[WHAT NEEDS TO BE DONE] Look through the records below for the line with "- intros nsec. rewrite host_sleep_run.". Return that line and each one after it up to and including the line with "- intros os Hno. now apply run_ops_frame.", exactly.
+++ RECORD SET +++
(** [host_inittimer] stores the monotonic sample in [g_start], whatever the
    build and whatever the calls return, and the state it leaves is well
    formed. *)
Lemma host_inittimer_epoch (SIGALRM : Z) (p : platform) (h : host) (st : sim_state) :
  g_start (state_of (host_inittimer SIGALRM p h st)) = host_now h
  /\ wf_state (state_of (host_inittimer SIGALRM p h st)).
Proof.
  rewrite host_inittimer_run. unfold wf_state.
  destruct p; simpl; (split; [reflexivity | apply timespec_ns_range]).
Qed.

(** Well-formedness holds at start-up and is kept by every operation. *)
Lemma wf_initial_state : wf_state initial_state.
Proof. unfold wf_state, U64.range; simpl. rewrite modulus_value. lia. Qed.

Lemma run_op_wf (SIGALRM : Z) (p : platform) (o : op) (h : host) (st : sim_state) :
  wf_state st -> wf_state (state_of (run_op SIGALRM p o h st)).
Proof.
  intros Hwf. destruct (is_init o) eqn:Hinit.
  - destruct o; try discriminate. simpl. unfold bind.
    pose proof (host_inittimer_epoch SIGALRM p h st) as [_ Hw].
    destruct (host_inittimer SIGALRM p h st) as [[r st1] t1]. exact Hw.
  - rewrite run_op_frame by assumption. exact Hwf.
Qed.

(** C10: the epoch [g_start] is written by [host_inittimer] only: each of
    [host_gettime], [host_sleep], [host_sleepuntil], [host_settimer] and
    [host_timerirq] returns the state ([g_start] and [g_timer]) it was given,
    on both builds and whatever the host answers; hence any run of these
    operations ends in the state it started from. *)
Theorem state_written_only_by_inittimer
  (SIGALRM : Z) (p : platform) (h : host) (st : sim_state) :
  (forall rtc, state_of (host_gettime rtc h st) = st)
  /\ (forall nsec, state_of (host_sleep nsec h st) = st)
  /\ (forall nsec, state_of (host_sleepuntil nsec h st) = st)
  /\ (forall nsec, state_of (host_settimer p nsec h st) = st)
  /\ state_of (host_timerirq SIGALRM h st) = st
  /\ (forall os, no_init os = true ->
        state_of (run_ops SIGALRM p os st) = st)
  /\ g_start (state_of (host_inittimer SIGALRM p h st)) = host_now h.
Proof.
  repeat apply conj.
  - intros rtc. rewrite host_gettime_run. reflexivity.
  - intros nsec. rewrite host_sleep_run. reflexivity.
  - intros nsec. rewrite host_sleepuntil_run. reflexivity.
  - intros nsec. rewrite host_settimer_run. destruct p; reflexivity.
  - reflexivity.
  - intros os Hno. now apply run_ops_frame.
  - apply host_inittimer_epoch.
Qed.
+++
[SOLUTION FOR THIS PROBLEM]
  - intros nsec. rewrite host_sleep_run. reflexivity.
  - intros nsec. rewrite host_sleepuntil_run. reflexivity.
  - intros nsec. rewrite host_settimer_run. destruct p; reflexivity.
  - reflexivity.
  - intros os Hno. now apply run_ops_frame.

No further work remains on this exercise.